◆ Input data:
..............................
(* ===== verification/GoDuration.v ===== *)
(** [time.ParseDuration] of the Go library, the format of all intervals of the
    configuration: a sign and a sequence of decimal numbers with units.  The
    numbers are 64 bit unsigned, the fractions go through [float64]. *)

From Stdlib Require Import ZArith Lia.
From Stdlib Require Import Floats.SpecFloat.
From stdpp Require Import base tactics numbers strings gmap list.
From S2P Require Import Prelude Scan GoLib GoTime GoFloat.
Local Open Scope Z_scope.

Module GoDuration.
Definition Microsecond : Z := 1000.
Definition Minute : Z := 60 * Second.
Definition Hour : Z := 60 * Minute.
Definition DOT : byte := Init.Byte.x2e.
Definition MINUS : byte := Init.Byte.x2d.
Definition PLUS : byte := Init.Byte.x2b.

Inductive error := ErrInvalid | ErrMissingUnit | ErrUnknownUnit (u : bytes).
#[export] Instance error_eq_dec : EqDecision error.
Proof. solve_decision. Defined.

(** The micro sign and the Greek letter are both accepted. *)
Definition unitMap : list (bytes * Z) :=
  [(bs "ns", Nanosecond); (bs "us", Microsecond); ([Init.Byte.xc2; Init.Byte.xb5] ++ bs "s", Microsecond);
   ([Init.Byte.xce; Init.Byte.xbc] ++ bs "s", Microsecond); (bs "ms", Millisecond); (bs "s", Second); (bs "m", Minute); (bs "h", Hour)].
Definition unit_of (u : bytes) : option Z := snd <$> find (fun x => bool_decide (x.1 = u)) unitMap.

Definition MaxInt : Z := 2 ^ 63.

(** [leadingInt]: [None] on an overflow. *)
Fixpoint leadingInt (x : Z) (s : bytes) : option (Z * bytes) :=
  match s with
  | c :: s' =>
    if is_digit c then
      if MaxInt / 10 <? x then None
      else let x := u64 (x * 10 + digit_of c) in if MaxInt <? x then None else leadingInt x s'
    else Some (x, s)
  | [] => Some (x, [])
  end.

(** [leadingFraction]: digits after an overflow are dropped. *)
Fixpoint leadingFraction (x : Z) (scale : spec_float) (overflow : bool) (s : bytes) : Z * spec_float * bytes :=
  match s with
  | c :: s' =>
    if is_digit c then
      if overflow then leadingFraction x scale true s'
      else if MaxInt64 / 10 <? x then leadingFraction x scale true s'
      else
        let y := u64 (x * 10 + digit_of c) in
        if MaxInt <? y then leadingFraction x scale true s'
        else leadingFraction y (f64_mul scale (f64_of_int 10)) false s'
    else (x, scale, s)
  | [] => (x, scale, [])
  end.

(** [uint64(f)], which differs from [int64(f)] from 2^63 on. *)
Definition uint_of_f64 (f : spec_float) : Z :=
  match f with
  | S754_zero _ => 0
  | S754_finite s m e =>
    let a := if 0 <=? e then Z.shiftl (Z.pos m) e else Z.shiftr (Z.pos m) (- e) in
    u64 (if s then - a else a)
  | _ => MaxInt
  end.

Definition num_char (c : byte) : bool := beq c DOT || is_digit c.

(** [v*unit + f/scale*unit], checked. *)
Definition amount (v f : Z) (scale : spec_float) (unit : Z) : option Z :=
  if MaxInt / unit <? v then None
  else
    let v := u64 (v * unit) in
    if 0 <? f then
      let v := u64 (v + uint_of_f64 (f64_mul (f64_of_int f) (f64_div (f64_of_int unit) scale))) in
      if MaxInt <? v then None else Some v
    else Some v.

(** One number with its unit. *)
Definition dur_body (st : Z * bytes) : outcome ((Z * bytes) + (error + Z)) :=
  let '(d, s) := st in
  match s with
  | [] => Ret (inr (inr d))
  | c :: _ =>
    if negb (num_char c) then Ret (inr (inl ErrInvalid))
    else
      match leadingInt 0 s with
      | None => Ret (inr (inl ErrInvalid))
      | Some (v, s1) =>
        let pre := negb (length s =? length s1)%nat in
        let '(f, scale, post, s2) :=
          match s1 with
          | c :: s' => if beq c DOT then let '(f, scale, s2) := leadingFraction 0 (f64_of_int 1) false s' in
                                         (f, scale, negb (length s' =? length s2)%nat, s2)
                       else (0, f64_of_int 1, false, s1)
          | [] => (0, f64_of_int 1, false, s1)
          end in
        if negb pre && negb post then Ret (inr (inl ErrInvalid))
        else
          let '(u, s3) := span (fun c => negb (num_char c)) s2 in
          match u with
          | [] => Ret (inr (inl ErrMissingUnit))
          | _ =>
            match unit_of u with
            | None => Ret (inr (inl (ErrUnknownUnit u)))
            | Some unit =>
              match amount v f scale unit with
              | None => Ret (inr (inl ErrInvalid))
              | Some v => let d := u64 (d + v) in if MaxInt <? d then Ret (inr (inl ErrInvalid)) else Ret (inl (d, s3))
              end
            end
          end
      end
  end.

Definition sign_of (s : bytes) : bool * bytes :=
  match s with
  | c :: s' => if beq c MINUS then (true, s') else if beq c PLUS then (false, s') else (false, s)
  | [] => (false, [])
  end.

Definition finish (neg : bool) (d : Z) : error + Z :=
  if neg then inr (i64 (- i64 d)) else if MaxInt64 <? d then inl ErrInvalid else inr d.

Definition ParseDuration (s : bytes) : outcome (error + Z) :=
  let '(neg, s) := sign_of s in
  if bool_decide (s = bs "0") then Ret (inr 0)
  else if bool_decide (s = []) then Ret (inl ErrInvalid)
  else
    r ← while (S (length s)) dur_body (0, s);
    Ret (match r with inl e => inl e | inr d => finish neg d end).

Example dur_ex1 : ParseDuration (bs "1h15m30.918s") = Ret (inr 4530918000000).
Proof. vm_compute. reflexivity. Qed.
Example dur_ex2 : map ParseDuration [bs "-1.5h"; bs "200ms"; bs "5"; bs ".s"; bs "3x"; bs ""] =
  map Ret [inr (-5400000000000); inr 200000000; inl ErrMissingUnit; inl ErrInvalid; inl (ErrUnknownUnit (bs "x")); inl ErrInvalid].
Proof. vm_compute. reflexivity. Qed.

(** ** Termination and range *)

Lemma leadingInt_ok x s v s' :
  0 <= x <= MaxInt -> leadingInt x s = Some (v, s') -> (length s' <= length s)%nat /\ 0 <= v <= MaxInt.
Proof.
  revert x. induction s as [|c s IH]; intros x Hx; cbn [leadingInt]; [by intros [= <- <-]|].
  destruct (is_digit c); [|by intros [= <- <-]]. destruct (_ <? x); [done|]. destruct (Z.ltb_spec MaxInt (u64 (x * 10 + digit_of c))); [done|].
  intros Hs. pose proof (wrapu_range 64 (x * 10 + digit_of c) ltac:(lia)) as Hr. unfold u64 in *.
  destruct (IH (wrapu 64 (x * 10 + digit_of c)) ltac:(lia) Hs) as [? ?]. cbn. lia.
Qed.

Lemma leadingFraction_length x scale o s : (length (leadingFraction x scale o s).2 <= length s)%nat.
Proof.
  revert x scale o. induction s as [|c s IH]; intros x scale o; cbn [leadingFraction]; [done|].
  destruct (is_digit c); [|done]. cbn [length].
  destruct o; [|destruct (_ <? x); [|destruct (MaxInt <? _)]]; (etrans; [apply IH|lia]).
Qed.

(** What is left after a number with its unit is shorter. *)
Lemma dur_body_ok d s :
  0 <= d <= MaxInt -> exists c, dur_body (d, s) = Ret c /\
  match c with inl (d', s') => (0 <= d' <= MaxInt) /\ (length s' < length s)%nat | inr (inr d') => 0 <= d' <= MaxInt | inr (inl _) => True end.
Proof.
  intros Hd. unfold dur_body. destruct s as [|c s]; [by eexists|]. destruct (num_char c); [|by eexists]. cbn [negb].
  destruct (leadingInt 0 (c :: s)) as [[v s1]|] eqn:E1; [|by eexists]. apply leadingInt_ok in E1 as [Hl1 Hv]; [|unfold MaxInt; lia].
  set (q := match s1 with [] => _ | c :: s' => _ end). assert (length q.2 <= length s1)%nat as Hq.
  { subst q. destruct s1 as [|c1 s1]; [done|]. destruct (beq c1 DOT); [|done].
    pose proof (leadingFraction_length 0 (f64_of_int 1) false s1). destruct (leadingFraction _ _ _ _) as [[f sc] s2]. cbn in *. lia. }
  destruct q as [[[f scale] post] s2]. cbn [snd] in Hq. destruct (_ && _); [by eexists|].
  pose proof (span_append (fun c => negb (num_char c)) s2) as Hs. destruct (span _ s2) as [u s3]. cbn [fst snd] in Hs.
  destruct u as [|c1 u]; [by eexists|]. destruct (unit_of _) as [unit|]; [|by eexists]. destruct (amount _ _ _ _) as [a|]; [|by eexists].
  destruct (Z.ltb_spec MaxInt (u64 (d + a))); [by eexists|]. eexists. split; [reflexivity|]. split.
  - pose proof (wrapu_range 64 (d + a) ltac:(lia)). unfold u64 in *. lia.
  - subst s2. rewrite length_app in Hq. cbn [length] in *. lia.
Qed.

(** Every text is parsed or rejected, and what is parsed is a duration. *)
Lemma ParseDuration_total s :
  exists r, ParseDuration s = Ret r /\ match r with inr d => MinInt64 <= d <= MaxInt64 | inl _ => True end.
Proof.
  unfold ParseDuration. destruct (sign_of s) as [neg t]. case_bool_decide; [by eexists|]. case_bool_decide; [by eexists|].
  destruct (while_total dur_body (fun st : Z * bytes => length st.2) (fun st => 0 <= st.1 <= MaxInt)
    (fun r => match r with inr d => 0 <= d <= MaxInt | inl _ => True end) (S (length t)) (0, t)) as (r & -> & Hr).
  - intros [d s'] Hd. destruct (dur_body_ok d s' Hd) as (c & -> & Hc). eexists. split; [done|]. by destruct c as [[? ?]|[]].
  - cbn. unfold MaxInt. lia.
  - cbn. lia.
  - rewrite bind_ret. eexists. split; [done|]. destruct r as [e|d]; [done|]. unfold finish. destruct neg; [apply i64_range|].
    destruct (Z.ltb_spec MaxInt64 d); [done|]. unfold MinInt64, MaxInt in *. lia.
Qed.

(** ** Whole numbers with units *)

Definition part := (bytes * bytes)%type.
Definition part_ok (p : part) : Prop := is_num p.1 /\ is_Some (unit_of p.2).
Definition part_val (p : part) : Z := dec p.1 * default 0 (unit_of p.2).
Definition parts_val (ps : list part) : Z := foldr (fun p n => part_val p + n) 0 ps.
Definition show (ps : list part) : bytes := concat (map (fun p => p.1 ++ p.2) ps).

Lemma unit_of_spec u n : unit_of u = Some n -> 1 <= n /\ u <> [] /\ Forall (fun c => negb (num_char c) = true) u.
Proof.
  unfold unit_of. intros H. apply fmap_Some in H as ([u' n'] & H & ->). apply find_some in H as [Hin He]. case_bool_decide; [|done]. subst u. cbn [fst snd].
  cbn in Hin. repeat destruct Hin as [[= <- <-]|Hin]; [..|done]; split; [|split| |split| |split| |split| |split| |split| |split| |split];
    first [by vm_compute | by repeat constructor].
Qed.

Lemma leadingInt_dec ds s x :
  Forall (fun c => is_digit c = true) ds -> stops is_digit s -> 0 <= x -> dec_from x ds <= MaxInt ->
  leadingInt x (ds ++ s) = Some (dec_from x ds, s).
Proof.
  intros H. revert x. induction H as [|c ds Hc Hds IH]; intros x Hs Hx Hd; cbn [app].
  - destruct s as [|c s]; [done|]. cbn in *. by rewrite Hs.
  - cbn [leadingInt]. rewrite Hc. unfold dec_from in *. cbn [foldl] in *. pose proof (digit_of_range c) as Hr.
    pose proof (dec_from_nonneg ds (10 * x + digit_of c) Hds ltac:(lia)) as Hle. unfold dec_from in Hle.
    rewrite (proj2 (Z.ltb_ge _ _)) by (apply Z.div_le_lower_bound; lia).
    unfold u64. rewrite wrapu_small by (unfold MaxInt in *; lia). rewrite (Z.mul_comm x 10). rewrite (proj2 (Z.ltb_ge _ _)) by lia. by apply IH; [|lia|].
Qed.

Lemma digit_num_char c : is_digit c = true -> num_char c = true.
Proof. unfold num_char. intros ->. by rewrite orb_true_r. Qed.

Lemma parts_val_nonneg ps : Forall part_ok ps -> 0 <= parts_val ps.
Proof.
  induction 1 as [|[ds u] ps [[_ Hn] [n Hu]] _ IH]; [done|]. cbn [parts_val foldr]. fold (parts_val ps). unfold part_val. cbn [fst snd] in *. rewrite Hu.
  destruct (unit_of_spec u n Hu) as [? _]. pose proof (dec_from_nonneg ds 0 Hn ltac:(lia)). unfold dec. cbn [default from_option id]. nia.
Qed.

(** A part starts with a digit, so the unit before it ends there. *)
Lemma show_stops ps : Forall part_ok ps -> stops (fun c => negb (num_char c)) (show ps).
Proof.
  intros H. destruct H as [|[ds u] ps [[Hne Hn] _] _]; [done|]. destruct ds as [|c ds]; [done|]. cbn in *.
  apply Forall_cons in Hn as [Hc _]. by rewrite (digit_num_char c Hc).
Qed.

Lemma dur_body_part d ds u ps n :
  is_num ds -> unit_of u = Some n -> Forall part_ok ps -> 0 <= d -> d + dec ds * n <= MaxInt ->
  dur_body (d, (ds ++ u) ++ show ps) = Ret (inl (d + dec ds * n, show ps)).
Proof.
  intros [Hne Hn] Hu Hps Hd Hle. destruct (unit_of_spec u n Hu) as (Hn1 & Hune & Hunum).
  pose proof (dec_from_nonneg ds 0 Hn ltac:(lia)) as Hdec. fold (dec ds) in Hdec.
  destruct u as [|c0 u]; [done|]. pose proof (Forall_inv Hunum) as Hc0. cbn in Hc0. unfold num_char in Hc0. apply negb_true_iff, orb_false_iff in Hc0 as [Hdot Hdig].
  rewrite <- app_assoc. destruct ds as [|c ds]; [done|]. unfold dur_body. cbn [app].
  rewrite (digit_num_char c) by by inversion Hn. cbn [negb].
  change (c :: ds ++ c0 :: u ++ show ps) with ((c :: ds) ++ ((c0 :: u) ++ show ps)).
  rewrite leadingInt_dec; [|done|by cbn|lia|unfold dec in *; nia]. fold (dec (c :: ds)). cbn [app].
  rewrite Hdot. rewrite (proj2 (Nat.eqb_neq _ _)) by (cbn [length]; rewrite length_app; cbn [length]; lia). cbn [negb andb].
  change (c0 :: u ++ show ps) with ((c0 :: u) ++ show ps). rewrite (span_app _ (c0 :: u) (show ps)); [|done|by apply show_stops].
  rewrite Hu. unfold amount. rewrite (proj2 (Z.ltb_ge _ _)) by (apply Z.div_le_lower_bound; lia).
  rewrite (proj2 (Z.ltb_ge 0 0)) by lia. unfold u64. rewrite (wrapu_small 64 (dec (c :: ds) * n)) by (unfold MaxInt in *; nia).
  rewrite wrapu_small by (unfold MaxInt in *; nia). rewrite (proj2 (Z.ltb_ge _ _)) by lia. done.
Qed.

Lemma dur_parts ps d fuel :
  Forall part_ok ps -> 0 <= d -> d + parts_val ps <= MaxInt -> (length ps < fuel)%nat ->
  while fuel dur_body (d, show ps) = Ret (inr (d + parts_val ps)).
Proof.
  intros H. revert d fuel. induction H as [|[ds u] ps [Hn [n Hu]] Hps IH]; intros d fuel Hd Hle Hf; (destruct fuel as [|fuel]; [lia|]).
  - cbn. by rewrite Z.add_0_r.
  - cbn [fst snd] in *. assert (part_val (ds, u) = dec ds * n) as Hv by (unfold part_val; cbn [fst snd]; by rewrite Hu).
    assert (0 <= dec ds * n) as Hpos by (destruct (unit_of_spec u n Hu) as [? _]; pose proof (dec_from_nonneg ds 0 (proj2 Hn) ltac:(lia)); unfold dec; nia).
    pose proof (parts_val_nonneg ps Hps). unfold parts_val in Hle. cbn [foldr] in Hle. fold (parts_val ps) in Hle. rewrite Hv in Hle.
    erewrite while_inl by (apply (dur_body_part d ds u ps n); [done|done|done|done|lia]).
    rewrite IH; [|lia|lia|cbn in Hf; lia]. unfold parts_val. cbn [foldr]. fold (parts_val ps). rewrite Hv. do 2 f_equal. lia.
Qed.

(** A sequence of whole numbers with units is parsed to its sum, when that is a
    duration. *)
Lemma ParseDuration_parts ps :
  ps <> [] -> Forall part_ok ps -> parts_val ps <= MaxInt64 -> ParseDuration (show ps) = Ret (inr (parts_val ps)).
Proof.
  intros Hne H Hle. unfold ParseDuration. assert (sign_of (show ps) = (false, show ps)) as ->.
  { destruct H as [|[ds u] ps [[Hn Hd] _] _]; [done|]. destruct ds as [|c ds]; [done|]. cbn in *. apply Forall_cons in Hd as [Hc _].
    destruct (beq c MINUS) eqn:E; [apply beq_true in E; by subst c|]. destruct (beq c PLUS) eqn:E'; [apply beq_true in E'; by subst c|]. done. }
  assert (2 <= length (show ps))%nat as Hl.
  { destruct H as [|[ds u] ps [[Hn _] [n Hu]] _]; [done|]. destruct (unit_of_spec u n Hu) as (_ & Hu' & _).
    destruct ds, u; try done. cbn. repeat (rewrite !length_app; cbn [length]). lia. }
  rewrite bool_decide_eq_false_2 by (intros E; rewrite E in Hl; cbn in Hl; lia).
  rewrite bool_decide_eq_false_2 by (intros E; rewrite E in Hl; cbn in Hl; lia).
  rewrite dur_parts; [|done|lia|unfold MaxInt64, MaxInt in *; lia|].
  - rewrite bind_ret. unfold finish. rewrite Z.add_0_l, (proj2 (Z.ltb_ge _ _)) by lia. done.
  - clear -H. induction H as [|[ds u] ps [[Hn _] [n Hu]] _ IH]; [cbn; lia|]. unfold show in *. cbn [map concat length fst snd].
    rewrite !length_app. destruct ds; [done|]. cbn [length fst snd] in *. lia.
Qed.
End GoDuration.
..............................
◆ Task prompt: Find the line with "destruct o; [|destruct" in the entries above. Retype it and each line after it, exactly, through the line with "0 <= d <= MaxInt ->", and stop there.

◆ Task response:
  destruct o; [|destruct (_ <? x); [|destruct (MaxInt <? _)]]; (etrans; [apply IH|lia]).
Qed.

(** What is left after a number with its unit is shorter. *)
Lemma dur_body_ok d s :
  0 <= d <= MaxInt -> exists c, dur_body (d, s) = Ret c /\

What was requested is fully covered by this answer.